Collected data
(** C9, amended.  [wait_until_idle] never raises and always returns
    [None].  Without hardware it does nothing.  With hardware it reads
    the busy line, sleeping 100 ms after each busy reading, until a
    reading is not busy or 100 sleeps have been spent; a timeout is
    surfaced only as a printed warning; it ends with a 200 ms sleep. *)
Theorem wait_until_idle_returns_none :
  forall m : EPD2in7.machine,
    let w := EPD2in7.env m in
    let pin := EPD2in7.busy_pin (EPD2in7.self m) in
    exists m',
      EPD2in7.wait_until_idle m = (Returned PyNone, m') /\
      EPD2in7.self m' = EPD2in7.self m /\
      (HAS_HARDWARE w = false -> m' = m) /\
      (HAS_HARDWARE w = true ->
       exists n,
         n <= 100 /\
         (forall i, i < n -> busy_line w (gpio_reads w + i) = 1%Z) /\
         (n < 100 -> busy_line w (gpio_reads w + n) <> 1%Z) /\
         trace (EPD2in7.env m') =
         trace w
           ++ EPD2in7.poll_events pin (busy_line w) (gpio_reads w) n
           ++ (if 100 <=? n
               then [Print "WARNING: Display BUSY timeout"] else [])
           ++ [Sleep 200]).
Proof.
  intros m w pin. exists (EPD2in7.after_wait m).
  split; [apply wait_until_idle_run |].
  unfold EPD2in7.after_wait. fold w.
  destruct (HAS_HARDWARE w) eqn:Hhw.
  - split; [reflexivity |]. split; [discriminate |]. intros _.
    exists (EPD2in7.busy_count (busy_line w) (gpio_reads w) 100).
    split; [apply busy_count_le |].
    split; [apply busy_count_busy |].
    split; [apply busy_count_stop |]. reflexivity.
  - split; [reflexivity |]. split; [reflexivity | discriminate].
Qed.

(* ================================================================== *)
(** * The driver: what reaches the bus                                 *)
(* ================================================================== *)

Lemma bus_quiet_polls (dc pin : Z) (line : nat -> Z) :
  forall n start st,
    fold_left (EPD2in7.bus_step dc) (EPD2in7.poll_events pin line start n) st
    = st.
Proof.
  induction n as [| n IH]; intros start st; simpl; [reflexivity | apply IH].
Qed.

(** A busy wait puts nothing on the bus. *)
Lemma bus_quiet_wait (dc pin : Z) (line : nat -> Z) (start : nat) st :
  fold_left (EPD2in7.bus_step dc) (EPD2in7.wait_events pin line start) st
  = st.
Proof.
  unfold EPD2in7.wait_events. rewrite !fold_left_app, bus_quiet_polls.
  now destruct (100 <=? _).
Qed.
(** * Forecast operator base model: metrics, explanations, report assembly

    A shallow embedding of
    [ads/opctl/operator/lowcode/forecast/model/base_model.py]
    (class [ForecastOperatorBaseModel]) and the properties of its
    orchestration code.

    Conventions of the embedding.
    - A numpy/pandas float is [fval]: either [NaN] or an exact rational.
      Rounding is not modelled; the code inspected here only tests values
      for NaN-ness, averages them and orders them.
    - Python exceptions are values of [exn]; a statement sequence that may
      raise and may log lives in the monad [M], a writer of [event]s over
      an error sum.
    - Dictionaries whose iteration order the code relies on are association
      lists; the per-series result dictionaries are [gmap]s. *)

From Stdlib Require Import Ascii String QArith Qround Qabs.
From stdpp Require Import base option list strings pretty gmap.

Local Open Scope string_scope.
Local Open Scope list_scope.
Local Open Scope Z_scope.

(** ** Values, labels and exceptions *)

Inductive fval :=
| NaN
| Num (q : Q).

Definition isnan (x : fval) : bool :=
  match x with NaN => true | Num _ => false end.

Definition SeriesId := string.

(** The members of [SupportedMetrics] ([..const], declared outside the
    module): pairwise distinct names, used as row and column labels. *)
Inductive SupportedMetrics :=
| SMAPE | MAPE | RMSE | R2 | EXPLAINED_VARIANCE
| MEAN_SMAPE | MEDIAN_SMAPE
| MEAN_MAPE | MEDIAN_MAPE
| MEAN_WMAPE | MEDIAN_WMAPE
| MEAN_RMSE | MEDIAN_RMSE
| MEAN_R2 | MEDIAN_R2
| MEAN_EXPLAINED_VARIANCE | MEDIAN_EXPLAINED_VARIANCE
| ELAPSED_TIME.

#[global] Instance SupportedMetrics_eq_dec : EqDecision SupportedMetrics.
Proof. solve_decision. Defined.

(** A row or column label of a data frame. *)
Inductive label :=
| Name (s : string)
| Metric (m : SupportedMetrics)
| Row (i : Z).

#[global] Instance label_eq_dec : EqDecision label.
Proof. solve_decision. Defined.
(* ===== verification/_CoqProject ===== *)
-Q . S2P
Prelude.v
GoBase.v
Heap.v
Json.v
JsonText.v
Api.v
DeepCopy.v
DeepCopyProofs.v
Client.v
WatcherConfig.v
Debounce.v
Detectors.v
Exclusion.v
ProblemCases.v
Watchers.v
Resolver.v
RuleReconciler.v
Correlation.v
Patches.v
ProblemPath.v
WatcherProcess.v
WatcherProofs.v
Hub.v
Connection.v
Mood.v
Collector.v
GraphEngine.v
Handlers.v
EvidenceKinds.v
Tables.v
Analysis.v
RunHandlers.v
MemBackend.v
RequestLifecycle.v
Dispatch.v
Discovery.v
EvidenceCollection.v
DiagnosticRuns.v
Secrecy.v
Pipeline.v
Settings.v
SettingsProofs.v
Migrations.v
Resources.v
Users.v
UserProofs.v
Routes.v
Schema.v
Startup.v
Wiring.v
Lemma wrap_ok p m w a w' : wrap p m w = (Ok a, w') <-> m w = (Ok a, w').
Proof. unfold wrap. by destruct (m w) as [[] ?]. Qed.

Lemma reads_ok (f : W -> res A) w a w' : reads f w = (Ok a, w') <-> f w = Ok a /\ w' = w.
Proof. unfold reads. split; [by intros [= -> ->] | by intros [-> ->]]. Qed.
End eff_laws.

(** Two effects are equal when they give the same outcome in every world. *)
Definition eff_equiv {W A} (m1 m2 : eff W A) : Prop := forall w, m1 w = m2 w.
#[export] Instance eff_equiv_equivalence W A : Equivalence (@eff_equiv W A).
Proof.
  split; intros x; unfold eff_equiv.
  - done.
  - intros y E w. by rewrite (E w).
  - intros y z E1 E2 w. by rewrite (E1 w).
Qed.
#[export] Instance eff_bind_proper W A B :
  Proper (pointwise_relation A eff_equiv ==> eff_equiv ==> eff_equiv) (@mbind (eff W) _ A B).
Proof.
  intros f g Efg m1 m2 Em w. unfold mbind, eff_bind. rewrite (Em w).
  destruct (m2 w) as [[] ?]; [apply Efg | done].
Qed.

(** ** Sorting: [sort.Slice]

    Go sorts short slices by insertion, moving each element left past the
    elements it is less than; [rev_insert] works on the reversed sorted prefix. *)
Fixpoint rev_insert {A} (less : A -> A -> bool) (x : A) (r : list A) : list A :=
  match r with
  | [] => [x]
  | y :: r' => if less x y then y :: rev_insert less x r' else x :: y :: r'
  end.
Definition sort_slice {A} (less : A -> A -> bool) (l : list A) : list A :=
  reverse (foldl (fun r x => rev_insert less x r) [] l).

Section sort_slice.
Context {A : Type} (less : A -> A -> bool).

Lemma rev_insert_perm x r : rev_insert less x r ≡ₚ x :: r.
Proof.
  induction r as [|y r IH]; simpl; [done|].
  destruct (less x y); [|done]. rewrite IH. apply Permutation_swap.
Qed.

Lemma foldl_rev_insert_perm l r :
  foldl (fun r x => rev_insert less x r) r l ≡ₚ l ++ r.
Proof.
  revert r; induction l as [|x l IH]; intros r; simpl; [done|].
  rewrite IH, rev_insert_perm. by rewrite Permutation_middle.
Qed.
Definition lower_byte (c : ascii) : ascii :=
  if decide (65 ≤ byte_val c ≤ 90)%Z then byte_of (byte_val c + 32) else c.
(** [strings.ToLower]. *)
Fixpoint to_lower (s : string) : string :=
  match s with
  | EmptyString => EmptyString
  | String c s' => String (lower_byte c) (to_lower s')
  end.

Lemma slen_to_lower s : slen (to_lower s) = slen s.
Proof. induction s as [|c s IH]; [done|]. unfold slen in *. simpl. by rewrite IH. Qed.
Lemma byte_val_range c : (0 ≤ byte_val c < 256)%Z.
Proof. unfold byte_val. destruct c as [[] [] [] [] [] [] [] []]; vm_compute; split; done. Qed.
Lemma lower_byte_idem c : lower_byte (lower_byte c) = lower_byte c.
Proof. destruct c as [[] [] [] [] [] [] [] []]; vm_compute; done. Qed.
Lemma to_lower_idem s : to_lower (to_lower s) = to_lower s.
Proof. induction s as [|c s IH]; [done|]. simpl. by rewrite lower_byte_idem, IH. Qed.

(** [strings.HasPrefix(s, p)]. *)
Definition has_prefix (s p : string) : bool := String.prefix p s.
(** [strings.Contains(s, sub)]. *)
Fixpoint contains (s sub : string) : bool :=
  String.prefix sub s || match s with EmptyString => false | String _ s' => contains s' sub end.

(** [strings.TrimSpace]. *)
Fixpoint trim_left (s : string) : string :=
  match s with
  | String c s' => if Ascii.is_space c then trim_left s' else s
  | EmptyString => EmptyString
  end.
Definition trim_space (s : string) : string := String.rev (trim_left (String.rev (trim_left s))).
(** [strings.TrimRight(s, "\n")]. *)
Fixpoint trim_newlines_left (s : string) : string :=
  match s with
  | String c s' => if decide (c = "010"%char) then trim_newlines_left s' else s
  | EmptyString => EmptyString
  end.
Definition trim_right_newlines (s : string) : string := String.rev (trim_newlines_left (String.rev s)).

(** [strings.Split(s, sep)] for a one-byte separator. *)
Fixpoint split_on (sep : ascii) (s : string) : list string :=
  match s with
  | EmptyString => [EmptyString]
  | String c s' =>
      if decide (c = sep) then EmptyString :: split_on sep s'
      else match split_on sep s' with
           | [] => [String c EmptyString]
           | x :: xs => String c x :: xs
           end
  end.
(** The parts of [s] before and after the first [sep]: [strings.SplitN(s, sep, 2)]. *)
Fixpoint cut_on (sep : ascii) (s : string) : option (string * string) :=
  match s with
  | EmptyString => None
  | String c s' =>
      if decide (c = sep) then Some (EmptyString, s')
      else match cut_on sep s' with
           | Some (a, b) => Some (String c a, b)
           | None => None
           end
  end.
(** [strings.Join(l, sep)]. *)
Fixpoint join (sep : string) (l : list string) : string :=
  match l with
  | [] => EmptyString
  | [x] => x
  | x :: l' => x +:+ sep +:+ join sep l'
  end.
(** [strings.ReplaceAll(s, c, by)] for a one-byte [c]. *)
Fixpoint replace_byte (c : ascii) (by_ : string) (s : string) : string :=
  match s with
  | EmptyString => EmptyString
  | String d s' => (if decide (d = c) then by_ else String d EmptyString) +:+ replace_byte c by_ s'
  end.
(** [strings.EqualFold]. *)
Definition equal_fold (a b : string) : bool := bool_decide (to_lower a = to_lower b).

The task — Count how many lines in the records hold the string "simpl"; reply with the number alone.

Exercise response — 5